George Tzougas, London School of Economics
An EM type algorithm for ML estimation of the negative binomial-gamma regression model
Mixed Poisson regression models have been massively overused for modeling heterogeneous count data in a wide range of areas, such as sociology, biology, biometrics, genetics, medicine, marketing, applied econometrics and insurance. The negative binomial - gamma regression model can be considered as an alternative to mixed Poisson models since it can adequately capture the stylized characteristics of highly dispersed count data. However, due to the complexity of its likelihood, direct maximization is difficult and has not been addressed in the literature so far.

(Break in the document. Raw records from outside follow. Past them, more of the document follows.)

(** C2: for a connect action, whatever error the hook pipeline completes
    with and whatever the hooks wrote in the context, the listener calls
    the acknowledgement with the action and the context and nothing else.
    So in a whole run of a connect action, for all hooks and all schedules,
    every call the bridge makes is this acknowledgement, one for each
    completion of the pipeline; no call on the client is ever made. *)
Theorem connect_acks_and_never_dispatches b err c sched w :
  on_hooks_done b "connect" err c
    = (set_error err c, [ConnAck "connect" (set_error err c) KAck]) /\
  exists w' tr,
    run b "connect" (on_hooks_done b "connect") sched w = Some w' /\
    trace w' = trace w ++ tr /\
    Forall (fun call => exists c', call = ConnAck "connect" c' KAck)
      (calls_of tr) /\
    count is_client (calls_of tr) = 0 /\
    count is_ack (calls_of tr) = count is_cb tr.
Proof.
  split; [reflexivity|].
  destruct (run_log b "connect" (on_hooks_done b "connect") sched w)
    as (w' & tr & Hrun & Htr & Hst).
  exists w', tr. split; [done|]. split; [done|]. split; [|split].
  - apply (steps_calls (on_hooks_done b "connect")); [|done].
    intros err' c0. constructor; [by eexists|constructor].
  - by rewrite (steps_count (on_hooks_done b "connect") is_client 0 tr).
  - rewrite (steps_count (on_hooks_done b "connect") is_ack 1 tr); [lia| |done].
    reflexivity.
Qed.

(** C3: when the hook pipeline of a publish, subscribe or unsubscribe
    completes without error and the context has [authorized === false] or
    a true [reject], the listener makes no call on the client and calls the
    acknowledgement with the action and the context. *)
Theorem rejected_action_is_acked_not_dispatched b action err c :
  action ∈ ["publish"; "subscribe"; "unsubscribe"] ->
  truthy err = false ->
  ctx_authorized c = VBool false \/ truthy (ctx_reject c) = true ->
  on_hooks_done b action err c
    = (set_error err c, [ConnAck action (set_error err c) KAck]) /\
  count is_client (on_hooks_done b action err c).2 = 0 /\
  count is_ack (on_hooks_done b action err c).2 = 1.
Proof.
  intros Hin Herr Hflag.
  assert (action <> "connect") as Hne.
  { intros ->. repeat (apply elem_of_cons in Hin as [Hin|Hin];
                       [discriminate|]).
    by apply elem_of_nil in Hin. }
  assert (on_hooks_done b action err c
          = (set_error err c, [ConnAck action (set_error err c) KAck]))
    as Heq.
  { unfold on_hooks_done. rewrite (eqb_connect action Hne), Herr. simpl.
    destruct Hflag as [-> | ->]; simpl; [done|].
    by rewrite orb_true_r. }
  rewrite Heq. simpl. auto.
Qed.

Lemma rejected_action_is_acked_not_dispatched_witness :
  let c := set_reject (VBool true) publish_ctx in
  on_hooks_done new_Bridge "publish" VUndefined c
    = (set_error VUndefined c, [ConnAck "publish" (set_error VUndefined c) KAck])
  /\ count is_client (on_hooks_done new_Bridge "publish" VUndefined c).2 = 0
  /\ count is_ack (on_hooks_done new_Bridge "publish" VUndefined c).2 = 1.
Proof.
  apply (rejected_action_is_acked_not_dispatched new_Bridge "publish" VUndefined
           (set_reject (VBool true) publish_ctx)).
  - apply elem_of_cons. by left.
  - reflexivity.
  - right. reflexivity.
Defined.

(** ** The hook pipeline *)




(** The run of [three_hooks]: the second hook fails in a later turn, the
    third hook is never called. *)
Example three_hooks_run :
  let b := before_all "publish" three_hooks (init_hooks new_Bridge) in
  trace <$> run b "publish" (on_hooks_done b "publish") [0]
              (world_of publish_ctx)
  = Some [EvHook 0; EvNext VUndefined; EvHook 1; EvNext an_error;
          EvCb an_error;
          EvCall (ConnOnError "publish"
                    (set_error an_error
                       (set_authorized (VBool true) publish_ctx))
                    an_error)].
Proof. vm_compute. reflexivity. Qed.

The main achievement is that we propose a simple Expectation-Maximization (EM) type algorithm for maximum likelihood estimation of the model which can overcome the numerical difficulties occurring when standard numerical techniques are used. Moreover, the algorithm we present has the considerable mathematical flexibility for fitting other mixed Negative Binomial regression models stemming from several other mixing distributions. Additionally, the by-products of the algorithm can be useful for further inference. For example, the posterior expectations, which are readily available after the convergence of the EM algorithm, can be employed for Empirical Bayes estimation and can be used to predict future outcomes. Finally, a real data application using motor insurance data is examined and some operating characteristics of the algorithm are discussed.